The expected output is a copy of every line in the records with the string "blank".

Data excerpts
-----

(** The key a symbol is; [None]: the next event is tried. *)
Definition engine_key (sym : Z) : option Z :=
  if sym >? 0 then Some (u8 sym) else
  if sym =? SK_UP then Some (e_up k) else
  if sym =? SK_DOWN then Some (e_down k) else
  if sym =? SK_LEFT then Some (e_left k) else
  if sym =? SK_RIGHT then Some (e_right k) else
  if sym =? SK_ENTER then Some (e_enter k) else
  if sym =? SK_ESCAPE then Some (e_escape k) else
  if sym =? SK_TAB then Some (e_tab k) else
  if sym =? SK_BACKSPACE then Some (e_backspace k) else
  if sym =? SK_CTRL then Some (e_fire k) else
  if sym =? SK_SHIFT then Some (e_rshift k) else
  if sym =? SK_ALT then Some (e_lalt k) else
  if (sym <=? SK_F1) && (sym >? SK_F1 - 12) then
    let n := SK_F1 - sym in Some (if n <? 10 then u8 (e_f1 k + n) else u8 (if n =? 10 then e_f11 k else e_f12 k))
  else None.

Fixpoint DG_GetKey (fuel : nat) (kbd : option Z) (q : list input_event) : res (option (Z * Z) * list input_event) :=
  match fuel with
  | O => Fuel
  | S fuel =>
      match soct_evdev_poll kbd q with
      | (None, q) => Ret (None, q)
      | (Some (pressed, sym), q) =>
          match engine_key sym with
          | Some key => Ret (Some (pressed, key), q)
          | None => DG_GetKey fuel kbd q
          end
      end
  end.

(** The engine's loop: keys until there is none. *)
Fixpoint keys (n : nat) (kbd : option Z) (q : list input_event) : res (list (Z * Z) * list input_event) :=
  match n with
  | O => Fuel
  | S n =>
      '(r, q) ← DG_GetKey 1 kbd q;
      match r with
      | None => Ret ([], q)
      | Some e => '(l, q) ← keys n kbd q; Ret (e :: l, q)
      end
  end.

End keys.

(** ** The data file *)

Definition wad_names : list (list Z) :=
  map text ["doom1.wad"; "doom.wad"; "doom2.wad"; "plutonia.wad"; "tnt.wad"; "freedoom1.wad"; "freedoom2.wad"]%string.

Section wad.
(** Which paths can be read. *)
Context (readable : list Z -> bool).

(** [snprintf] into 512 bytes. *)
Definition media_path (e name : list Z) : list Z := take 511 (text "/media/" ++ e ++ text "/" ++ name).

Fixpoint try_names (path : list Z -> list Z) (names : list (list Z)) : option (list Z) :=
  match names with
  | [] => None
  | n :: names => if readable (path n) then Some (path n) else try_names path names
  end.
Fixpoint try_media (entries : list (list Z)) : option (list Z) :=
  match entries with
  | [] => None
  | e :: entries =>
      if hd 0 e =? 46 then try_media entries else
      match try_names (media_path e) wad_names with Some p => Some p | None => try_media entries end
  end.
(** [media]: the entries of /media, when it opens. *)
Definition find_wad (media : option (list (list Z))) : option (list Z) :=
  match try_names (fun n => n) wad_names with
  | Some p => Some p
  | None => match media with Some entries => try_media entries | None => None end
  end.

(** The engine's arguments; [None] is exit status 1. *)
Definition game_args (media : option (list (list Z))) (allocs : bool) (argv : list (list Z)) : option (list (list Z)) :=
  if existsb (fun a => bool_decide (a = text "-iwad")) (tl argv) then Some argv else
  match find_wad media with
  | None => None
  | Some wad => if allocs then Some (argv ++ [text "-iwad"; wad]) else None
  end.
Definition want_mmap (argv : list (list Z)) : bool := existsb (fun a => bool_decide (a = text "-mmap")) (tl argv).
End wad.

(** ** The way out *)

(** The worker that owns the flip, at its last step of a frame; the exit, step by step. *)
Inductive wpc := WCheck | WPan | WDone.
Inductive mpc := MQuit | MPan | MText | MOut.
Record leaving := Leaving { worker : wpc; exit_at : mpc; quitting : bool; visible : Z }.

(** [back] is the frame the worker is about to show. *)
Inductive leave (back : Z) : leaving -> leaving -> Prop :=
| l_check q m s : leave back (Leaving WCheck m q s) (Leaving (if q : bool then WDone else WPan) m q s)
| l_flip q m s : leave back (Leaving WPan m q s) (Leaving WDone m q back)
| l_quit w q s : leave back (Leaving w MQuit q s) (Leaving w MPan true s)
| l_pan w q s : leave back (Leaving w MPan q s) (Leaving w MText q 0)
| l_text w q s : leave back (Leaving w MText q s) (Leaving w MOut q 0). (* fbcon pans to frame 0 *)

(** ** What the keyboard gives the engine *)

(** What an event is to the engine. *)
Definition means (k : engine) (e : input_event) : option (Z * Z) :=
  if (etype e =? EV_KEY) && (evalue e <=? 1) && negb (map_code (ecode e) =? SK_NONE)
  then key ← engine_key k (map_code (ecode e)); Some (evalue e, key) else None.

Lemma at_row s k : Forall (fun c => 0 < c < 256) s -> 0 <= k < zlen s -> 0 < at_ s k < 256.
Proof.
  intros Hs Hk. unfold at_. rewrite List.Forall_forall in Hs. apply Hs, nth_In. unfold zlen in Hk. lia.
Qed.

(** A symbol is none, a character, or one of the named ones. *)
Lemma map_code_range code : map_code code = SK_NONE \/ 0 < map_code code < 256 \/ -11 <= map_code code <= -1 \/ -31 <= map_code code <= -20.
Proof.
  unfold map_code, within.
  assert (forall s lo hi, Forall (fun c => 0 < c < 256) s -> zlen s = hi - lo + 1 -> (lo <=? code) && (code <=? hi) = true ->
    0 < at_ s (code - lo) < 256) as Hrow.
  { intros s lo hi Hs Hl Hc. apply andb_true_iff in Hc as [H1%Z.leb_le H2%Z.leb_le]. apply at_row; [done|lia]. }
  do 4 (destruct ((_ <=? code) && (code <=? _)) eqn:E;
    [right; left; refine (Hrow _ _ _ _ _ E); [apply (bool_decide_unpack _); by vm_compute|by vm_compute]|clear E]).
  destruct ((_ <=? code) && (code <=? _)) eqn:E.
  { apply andb_true_iff in E as [H1%Z.leb_le H2%Z.leb_le]. unfold SK_F1, KEY_F1, KEY_F10 in *. lia. }
  repeat match goal with |- context [if ?b then _ else _] => destruct b; [cbv; intuition congruence|] end. by left.
Qed.

Lemma symbols_known k code : map_code code <> SK_NONE -> exists key, engine_key k (map_code code) = Some key.
Proof.
  intros Hn. destruct (map_code_range code) as [|H]; [done|]. unfold engine_key. set (s := map_code code) in *.
  unfold SK_NONE, SK_UP, SK_DOWN, SK_LEFT, SK_RIGHT, SK_ENTER, SK_ESCAPE, SK_TAB, SK_BACKSPACE, SK_CTRL, SK_SHIFT, SK_ALT, SK_F1 in *.
  rewrite Z.gtb_ltb. destruct (Z.ltb_spec 0 s); [by eexists|].
  repeat match goal with |- context [if s =? ?v then _ else _] => destruct (Z.eqb_spec s v); [by eexists|] end.
  rewrite Z.gtb_ltb. destruct (Z.leb_spec s (-20)), (Z.ltb_spec (-20 - 12) s); cbn [andb]; [by eexists|lia..].
Qed.

(** So the engine never has to try a second event: one poll is one key. *)
Lemma poll_queue_spec k q :
  match poll_queue q with
  | (None, q') => omap (means k) q = [] /\ q' = []
  | (Some (p, s), q') => exists key, engine_key k s = Some key /\ omap (means k) q = (p, key) :: omap (means k) q' /\ (length q' < length q)%nat
  end.
Proof.
  induction q as [|e q IH]; [done|]. cbn [poll_queue].
  change (omap (means k) (e :: q)) with (match means k e with Some y => y :: omap (means k) q | None => omap (means k) q end).
  assert (means k e = if (etype e =? EV_KEY) && (evalue e <=? 1) && negb (map_code (ecode e) =? SK_NONE)
    then key ← engine_key k (map_code (ecode e)); Some (evalue e, key) else None) as -> by done.
  assert ((evalue e >? 1) = negb (evalue e <=? 1)) as -> by (rewrite Z.gtb_ltb, Z.leb_antisym; by destruct (1 <? evalue e)).
  assert (match poll_queue q with
    | (None, q') => omap (means k) q = [] /\ q' = []
    | (Some (p, s), q') => exists key, engine_key k s = Some key /\ omap (means k) q = (p, key) :: omap (means k) q' /\ (length q' < length (e :: q))%nat
    end) as Hskip.
  { destruct (poll_queue q) as [[[p s]|] q']; [|done]. destruct IH as (key & H1 & H2 & H3). exists key. cbn. split_and!; [done|done|lia]. }
  destruct (etype e =? EV_KEY); cbn [negb orb andb]; [|exact Hskip].
  destruct (evalue e <=? 1); cbn [negb andb]; [|exact Hskip].
  destruct (Z.eqb_spec (map_code (ecode e)) SK_NONE) as [|Hn]; cbn [negb]; [exact Hskip|].
  destruct (symbols_known k (ecode e) Hn) as [key E]. exists key. rewrite E. cbn. split_and!; [done|done|lia].
Qed.

(** C27. The keyboard loses nothing and invents nothing: read until it is empty, the queue gives
    the engine exactly its presses and releases of known keys, in order, as the engine's keys, and
    the queue is drained; autorepeats, other events and unknown keys are dropped. *)
Theorem keys_delivered k i q : keys k (S (length q)) (Some i) q = Ret (omap (means k) q, []).
Proof.
  assert (forall n q, (length q < n)%nat -> keys k n (Some i) q = Ret (omap (means k) q, [])) as H; [|apply H; lia].
  clear q. induction n as [|n IH]; intros q Hn; [lia|]. cbn [keys DG_GetKey soct_evdev_poll].
  pose proof (poll_queue_spec k q) as Hq. destruct (poll_queue q) as [[[p s]|] q'].
  - destruct Hq as (key & -> & -> & Hl). cbn [mbind res_bind]. rewrite IH by lia. done.
  - destruct Hq as [-> ->]. done.
Qed.

(** ** The scan *)

(** Every device opened is closed again or is the keyboard, which alone is grabbed. *)
Lemma scan_balanced devs n : forall i, let '(k, l) := scan devs n i in
  match k with
  | Some j => exists l', l = l' ++ [Open j; Grab j] /\ i <= j < i + Z.of_nat n /\ (exists d, devs j = Some d /\ is_keyboard d = true) /\
      (forall m d, i <= m < j -> devs m = Some d -> is_keyboard d = false) /\ Forall (fun e => match e with Grab _ | Ungrab _ => False | _ => True end) l' /\
      (forall m, In (Open m) l' <-> In (Close m) l')
  | None => (forall m d, i <= m < i + Z.of_nat n -> devs m = Some d -> is_keyboard d = false) /\ (forall m, In (Open m) l <-> In (Close m) l)
  end.
Proof.
  induction n as [|n IH]; intros i; cbn [scan]; [split; [lia|done]|].
  specialize (IH (i + 1)). destruct (devs i) as [d|] eqn:Ed; [destruct (is_keyboard d) eqn:Ek|].
  - exists []. split_and!; [done|lia|lia|by exists d|lia|constructor|done].
  - destruct (scan devs n (i + 1)) as [[j|] l].
    + destruct IH as (l' & -> & Hj & Hk & Hn & Hg & Ho). exists (Open i :: Close i :: l'). split_and!; [done|lia|lia|done| |by do 2 constructor|].
      * intros m d' Hm. destruct (decide (m = i)) as [->|]; [congruence|]. apply Hn. lia.
      * intros m. cbn. rewrite Ho. intuition congruence.
    + destruct IH as [Hn Ho]. split; [|intros m; cbn; rewrite Ho; intuition congruence].
      intros m d' Hm. destruct (decide (m = i)) as [->|]; [congruence|]. apply Hn. lia.
  - destruct (scan devs n (i + 1)) as [[j|] l].
    + destruct IH as (l' & -> & Hj & Hk & Hn & Hg & Ho). exists l'. split_and!; [done|lia|lia|done| |done|done].
      intros m d' Hm. destruct (decide (m = i)) as [->|]; [congruence|]. apply Hn. lia.
    + destruct IH as [Hn Ho]. split; [|done]. intros m d' Hm. destruct (decide (m = i)) as [->|]; [congruence|]. apply Hn. lia.
Qed.

(** ** The data file *)

(** The places that are tried, in order. *)
Definition places (media : option (list (list Z))) : list (list Z) :=
  wad_names ++ flat_map (fun e => map (media_path e) wad_names) (List.filter (fun e => negb (hd 0 e =? 46)) (default [] media)).

Lemma find_app {A} (f : A -> bool) a b : List.find f (a ++ b) = match List.find f a with Some x => Some x | None => List.find f b end.
Proof. induction a as [|x a IH]; cbn; [done|]. by destruct (f x). Qed.
(** What the caches hold for the frame is in DRAM, if the fetch needs it there. *)
Definition clean (fb : soctfb) (v : video) : Prop := s_incoherent v = true -> forall p, bytes_of fb p -> dram v p = cpu v p.

(** Two disjoint frames; one is scanned and clean, the other is drawn on. *)
Record double_buffered (v : video) : Prop := {
  db_frames : forall i, frame_ok (fb_frame v i) /\ fb_store v i + 3 * (fb_width v * fb_height v) + 63 < 2 ^ 64;
  db_apart : forall p, ~ (bytes_of (fb_frame v (fb_front v)) p /\ bytes_of (fb_frame v (fb_front v .^ 1)) p);
  db_clean : clean (fb_frame v (fb_front v)) v }.

Lemma fb_size_eq v : double_buffered v -> fb_size v = 3 * (fb_width v * fb_height v).
Proof.
  intros [Hf _ _]. destruct (Hf 0) as [([HW0 HW] & [HH0 HH] & HB & He) _]. cbn in *. unfold fb_size.
  assert (0 <= fb_width v * fb_height v) by (apply Z.mul_nonneg_nonneg; lia).
  rewrite (wrap_small 64 (fb_width v * fb_height v)), wrap_small by (unfold fits; lia). lia.
Qed.

(** One frame of an animation, up to the flip. *)
Definition render (l : list op) (v : video) : video :=
  let fb := fb_frame v (fb_front v .^ 1) in soctfb_flush_all fb (set_cpu (foldl (draw fb) (cpu v) l) v).

(** Until the flip the screen shows the old frame; the other store is clean and has the picture. *)
Lemma render_ok l v : double_buffered v -> Forall op_ok l ->
  let fb := fb_frame v (fb_front v .^ 1) in
  let v' := render l v in
  (forall p, bytes_of (fb_frame v (fb_front v)) p -> scanned v' p = scanned v p) /\
  shows fb (cpu v) (scanned v') (pictures l) (fun _ _ => true) /\ clean fb v' /\ clean (fb_frame v (fb_front v)) v' /\
  (forall i, fb_frame v' i = fb_frame v i) /\ s_front v' = s_front v /\ fb_draw v' = fb_draw v /\ s_incoherent v' = s_incoherent v.
Proof.
  intros Hdb Hl fb v'. pose proof Hdb as [Hf Ha Hc]. destruct (Hf (fb_front v .^ 1)) as [Hok Hend].
  pose proof (pictures_paint fb l (cpu v) (cpu v) blank Hok Hl (paints_refl fb (cpu v))) as [Hp Hout].
  change (foldl _ blank l) with (pictures l) in Hp.
  set (v1 := set_cpu (foldl (draw fb) (cpu v) l) v) in *.
  assert (flushed v1 v' (fun p => s_incoherent v1 = true /\ bytes_of fb p)) as Hfl.
  { unfold v', render, soctfb_flush_all. change (fb_size _) with (fb_size v). rewrite fb_size_eq by done.
    apply fb_flush_flushed; [apply Hok|exact Hend]. }
  pose proof Hfl as ((E1 & E2 & E3 & E4 & E5 & E6 & E7) & Fin & Fany).
  assert (forall p, bytes_of (fb_frame v (fb_front v)) p -> cpu v1 p = cpu v p) as Hkeep.
  { intros p Hb. apply Hout. assert (~ bytes_of fb p) by (intros ?; by apply (Ha p)). unfold bytes_of, fb in *. cbn in *. lia. }
  split_and!; try done.
  - intros p Hb. unfold scanned. rewrite E6, E7. change (s_incoherent v1) with (s_incoherent v).
    destruct (s_incoherent v) eqn:Hi; [|by apply Hkeep]. destruct (Fany p) as [->| ->]; [done|]. rewrite Hkeep by done. symmetry. by apply Hc.
  - intros i j k Hi Hj Hk _. rewrite (flushed_scanned _ _ _ _ Hfl); [by apply Hp|]. intros Hinc. split; [done|].
    by apply px_in.
  - intros Hinc p Hb. rewrite E7. apply Fin. by rewrite <-E6.
  - intros Hinc p Hb. rewrite E7. destruct (Fany p) as [->| ->]; [|done]. rewrite Hkeep by done. apply Hc; [|done]. by rewrite <-Hinc, E6.
  - intros i. unfold fb_frame, fb_store. by rewrite E1, E2, E4.
Qed.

-----

**Result below:**
  pose proof (pictures_paint fb l (cpu v) (cpu v) blank Hok Hl (paints_refl fb (cpu v))) as [Hp Hout].
  change (foldl _ blank l) with (pictures l) in Hp.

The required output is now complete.